═════ Information provided

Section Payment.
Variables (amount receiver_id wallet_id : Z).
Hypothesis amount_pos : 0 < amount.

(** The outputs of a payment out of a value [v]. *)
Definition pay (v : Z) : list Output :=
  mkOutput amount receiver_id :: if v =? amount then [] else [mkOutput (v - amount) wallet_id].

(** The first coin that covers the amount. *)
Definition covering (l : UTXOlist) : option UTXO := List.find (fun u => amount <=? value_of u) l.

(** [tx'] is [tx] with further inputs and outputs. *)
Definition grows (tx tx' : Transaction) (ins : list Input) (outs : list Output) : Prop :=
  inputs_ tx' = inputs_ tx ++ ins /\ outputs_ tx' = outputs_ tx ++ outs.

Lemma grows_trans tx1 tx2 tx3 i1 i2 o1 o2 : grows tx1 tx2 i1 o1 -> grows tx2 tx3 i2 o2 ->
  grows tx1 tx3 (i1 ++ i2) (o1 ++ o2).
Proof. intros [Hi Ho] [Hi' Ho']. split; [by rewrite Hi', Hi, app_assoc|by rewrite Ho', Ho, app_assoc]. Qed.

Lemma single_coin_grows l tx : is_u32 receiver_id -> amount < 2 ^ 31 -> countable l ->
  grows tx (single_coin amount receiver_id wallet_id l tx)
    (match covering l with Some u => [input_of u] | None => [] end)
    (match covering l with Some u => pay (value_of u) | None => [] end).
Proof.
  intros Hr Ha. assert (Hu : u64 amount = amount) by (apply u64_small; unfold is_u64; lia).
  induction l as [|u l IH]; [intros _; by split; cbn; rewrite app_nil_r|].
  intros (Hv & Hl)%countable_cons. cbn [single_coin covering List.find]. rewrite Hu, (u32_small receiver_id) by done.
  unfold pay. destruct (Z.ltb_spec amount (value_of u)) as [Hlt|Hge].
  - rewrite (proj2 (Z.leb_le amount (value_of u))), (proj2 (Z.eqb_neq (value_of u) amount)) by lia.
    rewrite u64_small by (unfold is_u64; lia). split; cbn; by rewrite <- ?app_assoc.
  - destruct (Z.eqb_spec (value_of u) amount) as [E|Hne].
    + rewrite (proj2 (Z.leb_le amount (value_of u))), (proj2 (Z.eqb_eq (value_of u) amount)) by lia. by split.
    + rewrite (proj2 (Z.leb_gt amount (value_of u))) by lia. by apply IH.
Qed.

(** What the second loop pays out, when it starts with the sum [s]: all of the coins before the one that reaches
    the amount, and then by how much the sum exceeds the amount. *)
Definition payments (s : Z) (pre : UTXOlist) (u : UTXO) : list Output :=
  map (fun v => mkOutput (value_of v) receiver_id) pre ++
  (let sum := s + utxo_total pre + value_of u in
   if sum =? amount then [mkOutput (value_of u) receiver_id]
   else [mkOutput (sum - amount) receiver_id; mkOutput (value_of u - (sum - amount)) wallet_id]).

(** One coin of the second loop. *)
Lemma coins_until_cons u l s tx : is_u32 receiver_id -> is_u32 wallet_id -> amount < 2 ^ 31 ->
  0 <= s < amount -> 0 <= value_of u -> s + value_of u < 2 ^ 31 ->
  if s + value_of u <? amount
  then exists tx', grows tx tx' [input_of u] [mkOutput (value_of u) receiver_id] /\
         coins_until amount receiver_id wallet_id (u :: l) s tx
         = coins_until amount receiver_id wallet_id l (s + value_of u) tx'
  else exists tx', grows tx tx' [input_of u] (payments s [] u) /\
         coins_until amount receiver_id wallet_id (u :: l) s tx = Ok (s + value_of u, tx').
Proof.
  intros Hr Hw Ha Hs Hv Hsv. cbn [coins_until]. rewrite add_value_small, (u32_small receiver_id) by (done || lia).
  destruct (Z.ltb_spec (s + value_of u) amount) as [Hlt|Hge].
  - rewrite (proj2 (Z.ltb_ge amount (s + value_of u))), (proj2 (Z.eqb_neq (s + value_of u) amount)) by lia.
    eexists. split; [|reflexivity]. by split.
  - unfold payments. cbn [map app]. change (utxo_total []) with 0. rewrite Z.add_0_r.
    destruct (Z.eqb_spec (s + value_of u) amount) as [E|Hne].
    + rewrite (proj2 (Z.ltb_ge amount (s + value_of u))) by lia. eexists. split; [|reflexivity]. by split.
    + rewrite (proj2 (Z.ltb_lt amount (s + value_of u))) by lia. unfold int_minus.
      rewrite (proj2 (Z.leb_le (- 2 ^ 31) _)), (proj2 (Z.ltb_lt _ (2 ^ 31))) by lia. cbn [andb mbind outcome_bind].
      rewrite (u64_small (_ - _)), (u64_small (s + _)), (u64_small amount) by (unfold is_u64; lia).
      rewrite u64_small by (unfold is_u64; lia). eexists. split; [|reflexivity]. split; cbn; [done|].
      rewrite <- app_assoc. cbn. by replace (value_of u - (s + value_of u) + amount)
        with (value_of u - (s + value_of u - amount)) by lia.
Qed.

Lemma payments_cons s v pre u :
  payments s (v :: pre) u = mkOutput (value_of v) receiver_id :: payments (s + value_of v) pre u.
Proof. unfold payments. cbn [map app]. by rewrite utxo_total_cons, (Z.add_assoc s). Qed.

══════════

#### Task brief
Return each line from the records that includes the word "loop".

#### Solution for this problem
(** What the second loop pays out, when it starts with the sum [s]: all of the coins before the one that reaches
(** One coin of the second loop. *)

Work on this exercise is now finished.